Необычайно прозрачный горный воздух обманчиво приближал все отдаленные предметы. Началось северное лето. Не замедлили появиться комары, мошки и оводы.

Отряд продвинулся вверх по долине и остановился у переправы через реку. Вода была глубока, и найти брод не удавалось. Пастухи уверяли, что через 3–4 дня вода спадет. Около лагеря было небольшое озеро, на склоне которого шумел водопад.

Пастух Тото ушел с табуном вверх по реке к зарослям ивы, которую особенно любили олени.

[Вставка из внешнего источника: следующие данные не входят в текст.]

(** *** The camera list and the facing mode over a session *)

(** What a task does to the camera list and the facing mode: it keeps the
    list, and the mode too unless it is [setFacingMode] or [flip]; or it has
    enumerated, and the list and mode are those that [getVideoInputs]
    leaves. *)
Lemma task_enumeration (t : Task) (this : Webcam) :
  (_webcamList (task t this) = _webcamList this
   ∧ (_facingMode (task t this) = _facingMode this
      ∨ (∃ facingMode, t = task_call (call_setFacingMode facingMode))
      ∨ t = task_call call_flip))
  ∨ ∃ mediaDevices,
      _webcamList (task t this)
      = filter (λ d, kind d = videoinput) mediaDevices
      ∧ _facingMode (task t this)
        = if decide (length (filter (λ d, kind d = videoinput) mediaDevices)
                     = 1%nat)
          then user else _facingMode this.
Proof.
  destruct t as [c| |permitted| |mediaDevices|startStream| |acquired];
    cbn [task].
  - destruct c
      as [fm|mediaDevices| | |startStream platform|answer|answer| |dataURL];
      cbn [call].
    + left. split; [done|]. right. left. by exists fm.
    + right. exists mediaDevices. by rewrite getVideoInputs_state.
    + left. by rewrite selectCamera_spec; split; [|left].
    + left. unfold flip. rewrite selectCamera_spec. split; [done|].
      by right; right.
    + rewrite start_run. cbn zeta.
      destruct (permission platform) as [permitted|?];
        [|left; by rewrite stop_halted; split; [|left]].
      destruct (devices platform) as [mediaDevices|?];
        [|left; by rewrite stop_halted; split; [|left]].
      right. exists mediaDevices.
      match goal with |- context [selectCamera ?X] =>
        destruct (start_last_stage startStream (media platform)
                    (selectCamera X)) as (-> & -> & _)
      end.
      by rewrite selectCamera_spec, getVideoInputs_state, stop_halted.
    + rewrite info_as_tasks. unfold tasks.
      destruct answer as [mediaDevices|?]; cbn [foldl task].
      * right. exists mediaDevices. unfold info_then.
        by rewrite getVideoInputs_state.
      * left. by split; [|left].
    + rewrite stream_as_tasks. unfold tasks.
      destruct answer as [acquired|?]; cbn [foldl task].
      * left.
        by destruct (stream_then_frame acquired (stream_executor this))
          as (-> & -> & _); split; [|left].
      * left. by split; [|left].
    + left. by rewrite stop_halted; split; [|left].
    + left. unfold snap.
      destruct (_canvasElement this) as [canvas|]; [|by split; [|left]].
      destruct (getContext2d canvas); [|by split; [|left]].
      cbn -[decide]. destruct (_snapSoundElement this); cbn -[decide];
        destruct (decide _); by split; [|left].
  - left. unfold start_executor. by rewrite stop_halted; split; [|left].
  - left. by split; [|left].
  - left. by split; [|left].
  - right. exists mediaDevices. unfold info_then.
    by rewrite getVideoInputs_state.
  - left. unfold start_then_info. cbn zeta. rewrite selectCamera_spec.
    destruct startStream; by split; [|left].
  - left. by split; [|left].
  - left. by destruct (stream_then_frame acquired this) as (-> & -> & _);
      split; [|left].
Qed.

(** X18.  In every state that a session reaches from construction, the
    camera list holds video inputs only, so [getWebcamCount] counts
    cameras and never microphones or speakers. *)
Theorem webcamList_video_inputs (videoElement : Video.t)
    (facingMode : FacingMode) (canvasElement : option Canvas.t)
    (snapSoundElement : option HTMLAudioElement) (ts : list Task) :
  Forall (λ d, kind d = videoinput)
    (getWebcamList
       (tasks ts (constructor videoElement facingMode canvasElement
                    snapSoundElement))).
Proof.
  unfold getWebcamList.
  induction ts as [|t ts IH] using rev_ind; [by constructor|].
  rewrite tasks_snoc.
  destruct (task_enumeration t
              (tasks ts (constructor videoElement facingMode canvasElement
                           snapSoundElement)))
    as [[-> _]|(mediaDevices & -> & _)]; [done|].
  apply Forall_forall. by intros d [? _]%list_elem_of_filter.
Qed.

(** A task that does not enumerate keeps the facing mode, unless it is
    [setFacingMode] or [flip]. *)
Lemma task_keeps_facingMode (t : Task) (this : Webcam) :
  enumerates t = false →
  _facingMode (task t this) = _facingMode this
  ∨ (∃ facingMode, t = task_call (call_setFacingMode facingMode))
  ∨ t = task_call call_flip.
Proof.
  intros Hno.
  destruct (task_enumeration t this)
    as [[_ Hkept]|(mediaDevices & _ & _)]; [done|].
  destruct t as [c| |permitted| |devices|startStream| |acquired];
    cbn [task]; try discriminate Hno.
  - destruct c
      as [fm|devices| | |startStream platform|answer|answer| |dataURL];
      cbn [call]; try discriminate Hno.
    + right. left. by exists fm.
    + left. by rewrite selectCamera_spec.
    + by right; right.
    + left. rewrite stream_as_tasks. unfold tasks.
      destruct answer as [acquired|?]; cbn [foldl task]; [|done].
      by destruct (stream_then_frame acquired (stream_executor this))
        as (-> & _).
    + left. by rewrite stop_halted.
    + left. unfold snap.
      destruct (_canvasElement this) as [canvas|]; [|done].
      destruct (getContext2d canvas); [|done].
      cbn -[decide]. destruct (_snapSoundElement this); cbn -[decide];
        by destruct (decide _).
  - left. unfold start_executor. by rewrite stop_halted.
  - by left.
  - by left.
  - left. unfold start_then_info. cbn zeta. rewrite selectCamera_spec.
    by destruct startStream.
  - by left.
  - left. by destruct (stream_then_frame acquired this) as (-> & _).
Qed.

(** X19.  The facing mode changes only in three ways: [setFacingMode],
    [flip], and an enumeration that finds exactly one camera, which sets it
    to ["user"].  Streaming, stopping, selecting and taking a picture never
    change it. *)
Theorem facingMode_changes (t : Task) (this : Webcam) :
  (getFacingMode (task t this) = getFacingMode this
   ∨ (∃ facingMode, t = task_call (call_setFacingMode facingMode))
   ∨ t = task_call call_flip
   ∨ (enumerates t = true
      ∧ getFacingMode (task t this) = user
      ∧ getWebcamCount (task t this) = 1%nat))
  ∧ (∀ answer, getFacingMode (stream answer this).2 = getFacingMode this)
  ∧ getFacingMode (stop this) = getFacingMode this
  ∧ getFacingMode (selectCamera this) = getFacingMode this
  ∧ (∀ dataURL, getFacingMode (snap dataURL this).2 = getFacingMode this).
Proof.
  unfold getFacingMode, getWebcamCount.
  assert (Hcall : ∀ c, enumerates (task_call c) = false →
            (∀ fm, c ≠ call_setFacingMode fm) → c ≠ call_flip →
            _facingMode (call c this) = _facingMode this).
  { intros c Hno Hset Hflip.
    destruct (task_keeps_facingMode (task_call c) this Hno)
      as [Hsame|[[fm Heq]|Heq]]; [done| |].
    - injection Heq as ->. by destruct (Hset fm).
    - by injection Heq as ->. }
  split; [|split; [|split; [|split]]].
  - destruct (enumerates t) eqn:Henumerates.
    + destruct (task_enumeration t this)
        as [[_ [Hsame|[Hset|Hflip]]]|(mediaDevices & -> & ->)].
      * by left.
      * by right; left.
      * by right; right; left.
      * destruct (decide _) as [Hone|_]; [|by left].
        by right; right; right.
    + destruct (task_keeps_facingMode t this Henumerates)
        as [Hsame|[Hset|Hflip]].
      * by left.
      * by right; left.
      * by right; right; left.
  - intros answer. by apply (Hcall (call_stream answer)).
  - by apply (Hcall call_stop).
  - by apply (Hcall call_selectCamera).
  - intros dataURL. by apply (Hcall (call_snap dataURL)).
Qed.

(** *** Labels *)

(** X20.  The match of [selectCamera] does not depend on letter case: a
    label that contains the word for the facing mode (["front"] for
    ["user"], ["back"] for ["environment"]) in any mix of upper and lower
    case passes the test. *)
Theorem selectCamera_test_any_case (fm : FacingMode)
    (webcam : MediaDeviceInfo) (before word after : string) :
  label webcam = before +:+ word +:+ after →
  toLowerCase word
  = match fm with user => "front" | environment => "back" end →
  selectCamera_test fm webcam = true.
Proof.
  intros Hlabel Hword. apply selectCamera_test_spec. unfold label_matches.
  rewrite Hlabel, !toLowerCase_app, Hword.
  destruct fm; [right | left]; (split; [done|]);
    by exists (toLowerCase before), (toLowerCase after).
Qed.

Lemma selectCamera_test_any_case_witness :
  toLowerCase "FrOnT" = "front"
  ∧ selectCamera_test user
      {| deviceId := "f1"; groupId := "g1"; kind := videoinput;
         label := "My FrOnT Camera" |} = true.
Proof.
  split; [reflexivity|].
  apply (selectCamera_test_any_case user
           {| deviceId := "f1"; groupId := "g1"; kind := videoinput;
              label := "My FrOnT Camera" |}
           "My " "FrOnT" " Camera"); reflexivity.
Defined.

Из-за комаров и оводов олени часто вскакивали и бросались в заросли кустарника, оставляя на ветках клочья шерсти. Вид у них был крайне невзрачный. Черные, набухшие кровью, молодые рога только что начинали зарастать, но были еще так нежны, что нередко олени ранили их, заставляя сильно кровоточить.

Часто дело доходило до того, что приходилось бинтовать рога, так как иначе животное могло обессилеть от потери крови.

Поздно вечером вернулся в лагерь усталый Тото и заявил, что олени куда-то ушли. Меньшиков сейчас же отправил на розыски всех пастухов.

Через некоторое время вернулся Кеукай с известном, что следы оленей ведут в сторону стада колхоза.

Наверное, они туда и ушли. Пришлось отправить в колхоз переводчика Кеукая, Этилина и Легостаева. Через двое суток посланцы привели всех оленей отряда обратно. Вместе с табуном пришли председатель колхоза и Куччевин, с целью помочь отряду переправиться через реку. Опять начали бродить по реке, нащупывая палкой дно. В холодной, как лед, воде, доходившей до пояса, было трудно устоять на ногах из-за быстрого течения. Наконец кое-как наметили брод и небольшими партиями стали переправляться на другую сторону. Олени с трудом тянули нарты.